The emerging role of endothelin-1 in the pathogenesis of pre-eclampsia

Abstract

Pre-eclampsia (PE) is the most frequently encountered medical complication during pregnancy. It is characterized by a rise in systemic vascular resistance with a relatively low cardiac output and hypovolemia, combined with severe proteinuria. Despite the hypovolemia, renin-angiotensin system (RAS) activity is suppressed and aldosterone levels are decreased to the same degree as renin. This suggests that the RAS is not the cause of the hypertension in PE, but rather that its suppression is the consequence of the rise in blood pressure. Abnormal placentation early in pregnancy is widely assumed to be an important initial event in the onset of PE. Eventually, this results in the release of anti-angiogenic factors [in particular, soluble Fms-like tyrosine kinase-1 (sFlt-1)] and cytokines, leading to generalized vascular dysfunction. Elevated sFlt-1 levels bind and inactivate vascular endothelial growth factor (VEGF). Of interest, VEGF inhibition with drugs like sunitinib, applied in cancer patients, results in a PE-like syndrome, characterized by hypertension, proteinuria and renal toxicity. Both in cancer patients treated with sunitinib and in pregnant women with PE, significant rises in endothelin-1 occur. Multiple regression analysis revealed that endothelin-1 is an independent determinant of the hypertension and proteinuria in PE, and additionally a renin suppressor. Moreover, studies in animal models representative of PE, have shown that endothelin receptor blockers prevent the development of this disease. Similarly, endothelin receptor blockers are protective during sunitinib treatment. Taken together, activation of the endothelin system emerges as an important pathway causing the clinical manifestations of PE. This paper critically addresses this concept, taking into consideration both clinical and preclinical data, and simultaneously discusses the therapeutic consequences of this observation.

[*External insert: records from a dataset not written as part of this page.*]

(* ===== verification/AgentJournal.v ===== *)
(** * The runner journal in the Agent's database (internal/store/runner_journal.go)

    [agentRunnerJournal]: the journal of RunnerJournal.v kept in the table
    [runner_journal_records].  A row holds the fields of a versioned record; the
    boolean [tombstone] is its INTEGER 0 or 1. *)

From S2P Require Import Prelude GoStd Sql StoreBase RunnerLease RunnerJournal AgentStore.

(* src: internal/store/migrations/agent/002_runner_journal.sql:3-21 runner_journal_records *)
Definition journal_check (vr : VersionedRecord) : bool :=
  let r := vr_Record vr in
  let c := rec_Containment r in
  sql_nonempty (rec_ExecutionID r) && canonicalDigest (rec_SpecDigest r) &&
  ((rec_JITDigest r == "") || canonicalDigest (rec_JITDigest r)) &&
  bool_decide (rec_State r ∈ [StatePreparing; StatePrepared; StateStarting; StateRunning;
                              StateCleaning; StateReleased; StateFailed; StateCleanupFailed]) &&
  canonicalDigest (rec_RootName r) && (rec_PID r >=? 0) &&
  ((containment_FenceToken c == "") || canonicalOpaqueToken (containment_FenceToken c)) &&
  (vr_Revision vr >? 0) && canonicalOpaqueToken (vr_MutationToken vr).

Section journal.
Context (sha256 : string -> string).

(** The bounds on [tombstone] hold of a row as it is modelled. *)
(* src: internal/store/runner_journal.go:159-186 loadRunnerJournalRecord *)
Definition loadRunnerJournalRecord (executionID : string) (db : AgentDB) : result (option VersionedRecord) :=
  match runner_journal_records db !! executionID with
  | None => Ok None
  | Some record =>
      let pid := rec_PID (vr_Record record) in
      if (pid <? 0) || (pid >? max_int64) || (vr_Revision record <=? 0) then
        Err (PlainError "runner journal persisted value is outside its supported range")
      else if (vr_Revision record >? maxSQLiteInteger) || (ValidateVersionedRecord sha256 record != None) then
        Err (PlainError "runner journal persisted record is invalid")
      else Ok (Some record)
  end.

(* src: internal/store/runner_journal.go:188-198 insertRunnerJournalRecord *)
Definition insertRunnerJournalRecord (record : VersionedRecord) : program unit :=
  exec (fun db =>
    let! t := insert_row (journal_check record) (vr_ExecutionID record) record (runner_journal_records db) ;;
    Ok (with_journal t db)).

(** [None] is a nil store. *)
(* src: internal/store/runner_journal.go:148-153 agentRunnerJournal.ready *)
Definition journal_ready (j : option baseStore) : error :=
  match j with None => Some ErrJournal | Some s => requireReady s end.

(* src: internal/store/runner_journal.go:66-74 agentRunnerJournal.Load *)
Definition AgentJournal_Load (j : option baseStore) (executionID : string)
    : program (VersionedRecord * bool) :=
  require (journal_ready j) ;;
  require (if executionID == "" then Some ErrJournal else None) ;;
  record ← query (loadRunnerJournalRecord executionID);
  mret match record with Some record => (record, true) | None => (no_record, false) end.

(* src: internal/store/runner_journal.go:76-100 agentRunnerJournal.Create *)
Definition AgentJournal_Create (j : option baseStore) (mutationToken : string) (record : RunnerRecord)
    : program (VersionedRecord * bool) :=
  require (journal_ready j) ;;
  let created := mkVersioned record 1 mutationToken in
  require (if ValidateVersionedRecord sha256 created != None then Some ErrJournal else None) ;;
  in_tx (
    existing ← query (loadRunnerJournalRecord (rec_ExecutionID record));
    match existing with
    | Some existing => mret (RollbackWith (existing, false))
    | None =>
        insertRunnerJournalRecord created ;;
        mret (CommitWith (created, true))
    end).

(** [UPDATE ... WHERE execution_id = ? AND revision = ?] and the rows it
    affected. *)
(* src: internal/store/runner_journal.go:123-141 agentRunnerJournal.CompareAndSwap *)
Definition update_journal (executionID : string) (expectedRevision : Z) (updated : VersionedRecord)
    : program unit :=
  affected ← statement (fun db =>
    match runner_journal_records db !! executionID with
    | Some row =>
        if vr_Revision row == expectedRevision then
          if negb (journal_check updated) then Err ErrConstraint
          else Ok (1, with_journal (<[executionID := updated]> (runner_journal_records db)) db)
        else Ok (0, db)
    | None => Ok (0, db)
    end);
  require (if affected != 1 then Some (PlainError "runner journal CAS lost its serialized record") else None).

(* src: internal/store/runner_journal.go:102-146 agentRunnerJournal.CompareAndSwap *)
Definition AgentJournal_CompareAndSwap (j : option baseStore) (executionID : string)
    (expectedRevision : Z) (mutationToken : string) (next : RunnerRecord)
    : program (VersionedRecord * bool) :=
  require (journal_ready j) ;;
  require (if (executionID == "") || (rec_ExecutionID next != executionID) || (expectedRevision == 0) ||
              (expectedRevision >=? maxSQLiteInteger) then Some ErrJournal else None) ;;
  let updated := mkVersioned next (wrap_uint64 (expectedRevision + 1)) mutationToken in
  require (if ValidateVersionedRecord sha256 updated != None then Some ErrJournal else None) ;;
  in_tx (
    current ← query (loadRunnerJournalRecord executionID);
    match current with
    | None => mret (RollbackWith (no_record, false))
    | Some current =>
        if vr_Revision current != expectedRevision then mret (RollbackWith (current, false)) else
        update_journal executionID expectedRevision updated ;;
        mret (CommitWith (updated, true))
    end).

(* src: internal/store/runner_journal.go:22-60 AgentStore.RunnerJournalRecords *)
Definition RunnerJournalRecords (j : option baseStore) : program (list VersionedRecord) :=
  require (journal_ready j) ;;
  executionIDs ← query (fun db => scan_rows (fun row : string * VersionedRecord =>
    if row.1 == "" then Err ErrJournal else Ok row.1) (rows_by_key (runner_journal_records db)));
  (fix load_all (ids : list string) : program (list VersionedRecord) :=
     match ids with
     | [] => mret []
     | executionID :: ids =>
         record ← query (loadRunnerJournalRecord executionID);
         match record with
         | None => throw ErrJournal
         | Some record => records ← load_all ids; mret (record :: records)
         end
     end) executionIDs.
End journal.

Keywords: angiotensin; auto-antibody; cancer; endothelial growth factor; endothelin-1; nitric oxide; pre-eclampsia; soluble Fms-like tyrosine kinase 1; vascular endothelial growth factor.

Figure 1.

Endothelin (ET) synthesis and receptors in the vascular wall. ECE, endothelin-converting enzyme; ET_A, ET_B, endothelin type A and type B receptor. See text for explanation.

Figure 2.

Relationship between soluble Fms-like tyrosine kinase-1 (sFlt-1) and endothelin-1 (ET-1) in plasma obtained from healthy pregnant women and women with preeclampsia. Data have been modified from [Verdonk et al. 2015].

Figure 3.

Unifying model depicting the central role of endothelin-1 (ET-1) in pre-eclampsia. Decreased perfusion of the placenta results in placental hypoxia and soluble Fms-like tyrosine kinase-1 (sFlt-1) release. SFlt-1 binds free vascular endothelial growth factor (VEGF), thereby inactivating this factor and inducing endothelial dysfunction. As a consequence, ET-1 production is turned on, which not only induces hypertension and proteinuria but also suppresses renin release. Such suppression will also occur due to the rise in blood pressure. The renin suppression is accompanied by a parallel aldosterone suppression, illustrating that the latter is entirely due to diminished angiotensin generation. Diminished renin–angiotensin-aldosterone system activity combined with high blood pressure results in a reduced circulating volume, thereby further decreasing placental perfusion. In addition, ET-1 induces sFlt-1 release from the placenta, thereby generating a deleterious feed-forward mechanism.